### Data to examine ###

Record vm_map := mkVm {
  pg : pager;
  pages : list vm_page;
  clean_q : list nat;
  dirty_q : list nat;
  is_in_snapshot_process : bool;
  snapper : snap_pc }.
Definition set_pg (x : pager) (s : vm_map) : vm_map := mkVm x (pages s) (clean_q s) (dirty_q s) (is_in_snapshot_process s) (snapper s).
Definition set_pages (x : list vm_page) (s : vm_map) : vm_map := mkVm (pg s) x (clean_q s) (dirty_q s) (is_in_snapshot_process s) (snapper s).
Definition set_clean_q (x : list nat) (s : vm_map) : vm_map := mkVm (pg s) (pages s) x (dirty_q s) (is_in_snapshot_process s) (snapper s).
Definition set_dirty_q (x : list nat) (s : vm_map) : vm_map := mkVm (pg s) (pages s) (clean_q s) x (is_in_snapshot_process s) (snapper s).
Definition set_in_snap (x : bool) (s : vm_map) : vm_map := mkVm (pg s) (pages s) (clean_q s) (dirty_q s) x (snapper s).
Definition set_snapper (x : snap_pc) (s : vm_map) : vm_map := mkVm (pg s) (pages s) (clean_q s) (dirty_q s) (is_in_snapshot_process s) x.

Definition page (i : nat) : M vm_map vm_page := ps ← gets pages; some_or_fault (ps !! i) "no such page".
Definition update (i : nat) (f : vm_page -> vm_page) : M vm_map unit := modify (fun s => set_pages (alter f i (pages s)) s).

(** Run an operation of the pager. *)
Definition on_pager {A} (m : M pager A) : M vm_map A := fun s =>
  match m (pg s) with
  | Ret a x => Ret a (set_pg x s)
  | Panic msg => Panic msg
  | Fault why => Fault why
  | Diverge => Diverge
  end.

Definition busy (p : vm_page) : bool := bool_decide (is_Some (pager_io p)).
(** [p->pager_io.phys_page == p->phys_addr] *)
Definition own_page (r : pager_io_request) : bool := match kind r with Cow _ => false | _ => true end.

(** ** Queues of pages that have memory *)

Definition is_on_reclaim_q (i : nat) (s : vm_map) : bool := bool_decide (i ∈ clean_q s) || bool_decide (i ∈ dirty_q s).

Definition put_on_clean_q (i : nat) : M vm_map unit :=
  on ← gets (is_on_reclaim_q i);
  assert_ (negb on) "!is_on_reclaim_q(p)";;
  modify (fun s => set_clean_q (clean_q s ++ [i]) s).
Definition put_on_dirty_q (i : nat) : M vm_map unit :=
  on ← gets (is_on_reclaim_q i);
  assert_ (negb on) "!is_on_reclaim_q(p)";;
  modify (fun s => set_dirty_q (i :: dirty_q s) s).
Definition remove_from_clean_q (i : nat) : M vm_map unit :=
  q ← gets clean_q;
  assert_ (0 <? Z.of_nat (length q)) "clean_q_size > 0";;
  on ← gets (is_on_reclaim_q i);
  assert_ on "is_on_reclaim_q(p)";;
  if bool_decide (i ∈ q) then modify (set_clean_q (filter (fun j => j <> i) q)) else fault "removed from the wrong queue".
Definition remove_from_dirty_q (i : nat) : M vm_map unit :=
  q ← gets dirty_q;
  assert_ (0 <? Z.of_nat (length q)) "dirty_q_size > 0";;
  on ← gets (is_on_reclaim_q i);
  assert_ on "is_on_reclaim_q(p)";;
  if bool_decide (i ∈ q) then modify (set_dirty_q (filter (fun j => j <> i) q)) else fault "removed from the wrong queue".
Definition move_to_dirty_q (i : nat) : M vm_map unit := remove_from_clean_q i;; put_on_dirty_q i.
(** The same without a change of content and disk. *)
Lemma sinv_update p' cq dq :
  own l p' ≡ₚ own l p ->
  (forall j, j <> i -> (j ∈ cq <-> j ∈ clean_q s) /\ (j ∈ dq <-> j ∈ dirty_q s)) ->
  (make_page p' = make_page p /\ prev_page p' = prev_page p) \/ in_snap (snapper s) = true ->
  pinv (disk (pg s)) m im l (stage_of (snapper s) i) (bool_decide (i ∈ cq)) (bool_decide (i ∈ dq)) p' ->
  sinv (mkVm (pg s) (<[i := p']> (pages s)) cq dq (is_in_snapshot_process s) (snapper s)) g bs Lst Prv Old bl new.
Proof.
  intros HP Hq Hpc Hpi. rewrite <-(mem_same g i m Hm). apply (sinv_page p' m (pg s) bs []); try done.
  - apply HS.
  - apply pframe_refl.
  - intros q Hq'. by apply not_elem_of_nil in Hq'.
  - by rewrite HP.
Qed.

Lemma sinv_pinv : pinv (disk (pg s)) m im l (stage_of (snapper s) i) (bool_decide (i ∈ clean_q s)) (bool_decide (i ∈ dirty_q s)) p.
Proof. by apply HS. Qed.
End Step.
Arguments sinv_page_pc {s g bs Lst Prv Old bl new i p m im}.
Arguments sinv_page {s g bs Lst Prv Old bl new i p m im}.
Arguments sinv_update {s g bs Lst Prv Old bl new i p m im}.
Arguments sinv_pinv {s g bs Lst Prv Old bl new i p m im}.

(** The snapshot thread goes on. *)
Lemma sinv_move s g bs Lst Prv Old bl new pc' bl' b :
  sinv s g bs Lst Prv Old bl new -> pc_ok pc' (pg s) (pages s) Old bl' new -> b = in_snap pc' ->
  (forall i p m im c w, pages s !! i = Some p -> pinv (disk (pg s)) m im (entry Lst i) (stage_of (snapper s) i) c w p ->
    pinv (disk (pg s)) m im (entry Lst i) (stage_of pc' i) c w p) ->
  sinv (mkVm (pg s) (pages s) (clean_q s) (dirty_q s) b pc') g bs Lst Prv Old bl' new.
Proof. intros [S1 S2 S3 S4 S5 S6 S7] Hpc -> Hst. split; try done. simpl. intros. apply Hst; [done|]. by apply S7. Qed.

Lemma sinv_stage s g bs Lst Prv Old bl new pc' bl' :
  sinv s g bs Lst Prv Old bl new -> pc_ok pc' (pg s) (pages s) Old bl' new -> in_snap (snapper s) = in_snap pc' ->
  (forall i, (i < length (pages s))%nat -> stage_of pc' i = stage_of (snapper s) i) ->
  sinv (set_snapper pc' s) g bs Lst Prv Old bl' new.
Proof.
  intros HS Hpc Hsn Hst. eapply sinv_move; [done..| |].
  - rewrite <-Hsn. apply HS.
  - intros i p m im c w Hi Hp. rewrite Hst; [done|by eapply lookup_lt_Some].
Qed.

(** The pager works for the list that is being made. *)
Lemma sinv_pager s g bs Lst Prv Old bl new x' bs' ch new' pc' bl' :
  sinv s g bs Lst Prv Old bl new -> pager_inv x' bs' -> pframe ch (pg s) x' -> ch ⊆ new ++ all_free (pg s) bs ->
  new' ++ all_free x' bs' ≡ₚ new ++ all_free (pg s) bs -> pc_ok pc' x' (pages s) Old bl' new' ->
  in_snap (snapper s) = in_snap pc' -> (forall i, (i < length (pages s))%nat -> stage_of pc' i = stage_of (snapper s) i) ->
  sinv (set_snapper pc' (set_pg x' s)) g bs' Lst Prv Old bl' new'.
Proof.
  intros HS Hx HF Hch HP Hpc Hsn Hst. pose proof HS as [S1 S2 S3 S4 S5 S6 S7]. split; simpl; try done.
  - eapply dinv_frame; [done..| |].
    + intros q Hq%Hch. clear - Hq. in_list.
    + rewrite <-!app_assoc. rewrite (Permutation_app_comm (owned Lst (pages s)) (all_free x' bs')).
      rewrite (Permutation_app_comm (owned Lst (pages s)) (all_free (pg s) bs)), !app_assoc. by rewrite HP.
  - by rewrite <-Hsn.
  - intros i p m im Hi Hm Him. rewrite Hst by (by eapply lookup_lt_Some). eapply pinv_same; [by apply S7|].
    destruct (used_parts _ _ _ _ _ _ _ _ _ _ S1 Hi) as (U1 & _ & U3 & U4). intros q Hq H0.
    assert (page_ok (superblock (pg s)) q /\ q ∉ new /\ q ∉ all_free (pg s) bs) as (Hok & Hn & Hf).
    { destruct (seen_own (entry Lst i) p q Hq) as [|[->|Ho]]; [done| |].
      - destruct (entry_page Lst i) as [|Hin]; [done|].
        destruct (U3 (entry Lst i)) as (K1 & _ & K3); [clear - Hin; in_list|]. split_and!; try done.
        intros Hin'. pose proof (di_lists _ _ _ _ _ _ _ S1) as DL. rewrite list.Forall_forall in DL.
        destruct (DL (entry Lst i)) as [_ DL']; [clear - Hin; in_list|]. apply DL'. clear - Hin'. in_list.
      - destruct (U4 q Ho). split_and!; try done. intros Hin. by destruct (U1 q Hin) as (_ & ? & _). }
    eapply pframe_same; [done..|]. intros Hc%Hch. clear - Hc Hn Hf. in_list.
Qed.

###

Problem description
Transcribe only, please, the lines from the first line of the records through the line with "Definition set_snapper (x". Both of those lines are included.

Task solution
Record vm_map := mkVm {
  pg : pager;
  pages : list vm_page;
  clean_q : list nat;
  dirty_q : list nat;
  is_in_snapshot_process : bool;
  snapper : snap_pc }.
Definition set_pg (x : pager) (s : vm_map) : vm_map := mkVm x (pages s) (clean_q s) (dirty_q s) (is_in_snapshot_process s) (snapper s).
Definition set_pages (x : list vm_page) (s : vm_map) : vm_map := mkVm (pg s) x (clean_q s) (dirty_q s) (is_in_snapshot_process s) (snapper s).
Definition set_clean_q (x : list nat) (s : vm_map) : vm_map := mkVm (pg s) (pages s) x (dirty_q s) (is_in_snapshot_process s) (snapper s).
Definition set_dirty_q (x : list nat) (s : vm_map) : vm_map := mkVm (pg s) (pages s) (clean_q s) x (is_in_snapshot_process s) (snapper s).
Definition set_in_snap (x : bool) (s : vm_map) : vm_map := mkVm (pg s) (pages s) (clean_q s) (dirty_q s) x (snapper s).
Definition set_snapper (x : snap_pc) (s : vm_map) : vm_map := mkVm (pg s) (pages s) (clean_q s) (dirty_q s) (is_in_snapshot_process s) x.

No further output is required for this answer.